EMRR - yeah, that Gates 39B clone was fabulously built but didn't sound like 39's I've restored before. Hence, I dived in. Bypassed the second tube stage. Metal films went to some carbon comps. That helped a ton. Took the ice out. Release capacitor in the sidechain went to an older red Sprague I believe - ahh, even more magic vocal tone. Made some release times slower on the switch. Put the GR meter back in the plate path instead of through the cathode also had a sound and back to 39b territory. After doing all that, I put the interstage tube back in, changed coupling caps back away from polypropylene Sprague to wild old Micamold Tropicaps and the magic fast limiter sound with the 'biggering' effect we all love for vari mu just dimed right back. So it had an adventure, like all 'clones' do, to sound right - but perhaps always different, in ways we hope we want it to be. Doug's build is definitely still a bit less vibey, still, than a real Gates, even after I found an apprppriate NOS RCA OPT after all. Thanks for the emails and being the middleman for getting his build to the States for me. I should post again with pics and details on the Groupdiy forum. I added a double/triple-esque release switch too.

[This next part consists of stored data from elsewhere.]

Lemma bounceStep_margin (c : Circle.t) :
  let m := Circle.baseRadius c + 20 in
  (m <= Circle.x (bounceStep c)
   /\ (m <= WorldConfig.width WORLD - m ->
       Circle.x (bounceStep c) <= WorldConfig.width WORLD - m)
   /\ (WorldConfig.width WORLD - m < m -> Circle.x (bounceStep c) = m))
  /\ (m <= Circle.y (bounceStep c)
      /\ (m <= WorldConfig.height WORLD - m ->
          Circle.y (bounceStep c) <= WorldConfig.height WORLD - m)
      /\ (WorldConfig.height WORLD - m < m -> Circle.y (bounceStep c) = m)).
Proof.
  assert (Hclamp : forall m hi v,
             m <= Rmax m (Rmin hi v)
             /\ (m <= hi -> Rmax m (Rmin hi v) <= hi)
             /\ (hi < m -> Rmax m (Rmin hi v) = m)).
  { intros m hi v. split; [apply Rmax_l |]. split.
    - intro H. apply Rmax_lub; [exact H | apply Rmin_l].
    - intro H. apply Rmax_left. pose proof (Rmin_l hi v). lra. }
  intro m. unfold bounceStep. fold m. cbv zeta. unfold Rgtb.
  split.
  - destruct (Rltb_spec (Circle.x c) m) as [H1 | H1];
      destruct (Rltb_spec (WorldConfig.width WORLD - m) (Circle.x c))
        as [H2 | H2]; cbn [orb];
      split_ifs;
      cbn [Circle.x Circle.y Circle.set_pos Circle.set_vel];
      try apply Hclamp; repeat split; intros; lra.
  - destruct (Rltb (Circle.x c) m
              || Rltb (WorldConfig.width WORLD - m) (Circle.x c));
      cbn [Circle.x Circle.y Circle.set_pos Circle.set_vel];
      destruct (Rltb_spec (Circle.y c) m) as [H1 | H1];
      destruct (Rltb_spec (WorldConfig.height WORLD - m) (Circle.y c))
        as [H2 | H2]; cbn [orb];
      cbn [Circle.x Circle.y Circle.set_pos Circle.set_vel];
      try apply Hclamp; repeat split; intros; lra.
Qed.

(** X11.  While no shift is in flight, an advance leaves the centre of the
    circle at least [baseRadius + 20] (the base radius before the shrink
    of this advance) from the left and the top edge of the arena, and from
    the right and the bottom edge as long as that margin fits twice into
    the arena; when it does not fit, the centre is pinned at the
    margin. *)
Theorem advance_keeps_margin (room : Room.t) (dt a t : R) :
  Shift.active (Circle.shift (Room.circle room)) = false ->
  let m := Circle.baseRadius (Room.circle room) + 20 in
  let c' := Room.circle (updateCircle room dt a t) in
  (m <= Circle.x c'
   /\ (m <= WorldConfig.width WORLD - m ->
       Circle.x c' <= WorldConfig.width WORLD - m)
   /\ (WorldConfig.width WORLD - m < m -> Circle.x c' = m))
  /\ (m <= Circle.y c'
      /\ (m <= WorldConfig.height WORLD - m ->
          Circle.y c' <= WorldConfig.height WORLD - m)
      /\ (WorldConfig.height WORLD - m < m -> Circle.y c' = m)).
Proof.
  intros Hshift m c'.
  set (d := driftStep (Room.circle room) dt a t).
  assert (Hc' : Circle.x c' = Circle.x (bounceStep d)
                /\ Circle.y c' = Circle.y (bounceStep d)).
  { unfold c', updateCircle. cbv zeta. cbn [Room.circle Room.set_circle].
    fold d.
    destruct (pulseStep_position (shiftStep (shrinkStep (bounceStep d) dt) dt)
                                 dt) as (-> & -> & _).
    unfold shiftStep.
    assert (Hs : Shift.active (Circle.shift (shrinkStep (bounceStep d) dt))
                 = false).
    { cbn [shrinkStep Circle.shift Circle.set_baseRadius].
      rewrite (proj1 (proj2 (bounceStep_frame d))).
      unfold d. rewrite (proj1 (proj2 (driftStep_frame _ _ _ _))).
      exact Hshift. }
    rewrite Hs. split; reflexivity. }
  destruct Hc' as [-> ->].
  assert (Hm : m = Circle.baseRadius d + 20).
  { unfold m, d. rewrite (proj1 (driftStep_frame _ _ _ _)). reflexivity. }
  rewrite Hm. apply bounceStep_margin.
Qed.

Lemma advance_keeps_margin_witness :
  let room := fst (triggerResize (createRoom "X") 0.9) in
  let m := Circle.baseRadius (Room.circle room) + 20 in
  let c' := Room.circle (updateCircle room (1 / TICK_RATE) 0 0) in
  (m <= Circle.x c'
   /\ (m <= WorldConfig.width WORLD - m ->
       Circle.x c' <= WorldConfig.width WORLD - m)
   /\ (WorldConfig.width WORLD - m < m -> Circle.x c' = m))
  /\ (m <= Circle.y c'
      /\ (m <= WorldConfig.height WORLD - m ->
          Circle.y c' <= WorldConfig.height WORLD - m)
      /\ (WorldConfig.height WORLD - m < m -> Circle.y c' = m)).
Proof.
  intro room.
  apply (advance_keeps_margin room (1 / TICK_RATE) 0 0). reflexivity.
Defined.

I like old stuff to have the expanded features we want and have all the huge charm and voodoo but with the extra improvements in clarity that some more fine tuning and current remasters can have. Many remasters still are a bit cold, although the depth, clarity and alive-ness is fantastic - I always miss the color of the original masters.
I'm making them in black, too. But the Record Plant wanted them in white.
I should be taking my first version video down soon and putting up the current revision. I was happy to make something as good as the Mastering Compressor but half the cost and a bit different with getting some iron out of the way. Pultec and Neumann filters with a few other passive tricks.
Passive inductor EQ's are the bread and butter sound. Just look how quick Bob Ross makes stuff look so good. Thats the idea. Use plugs and the Sontec-parametric clones for your control surgery number fantasies. The recall sheet has all the frequencies on it. Its nice to just grab your filter and sweep it around. Who cares what you found?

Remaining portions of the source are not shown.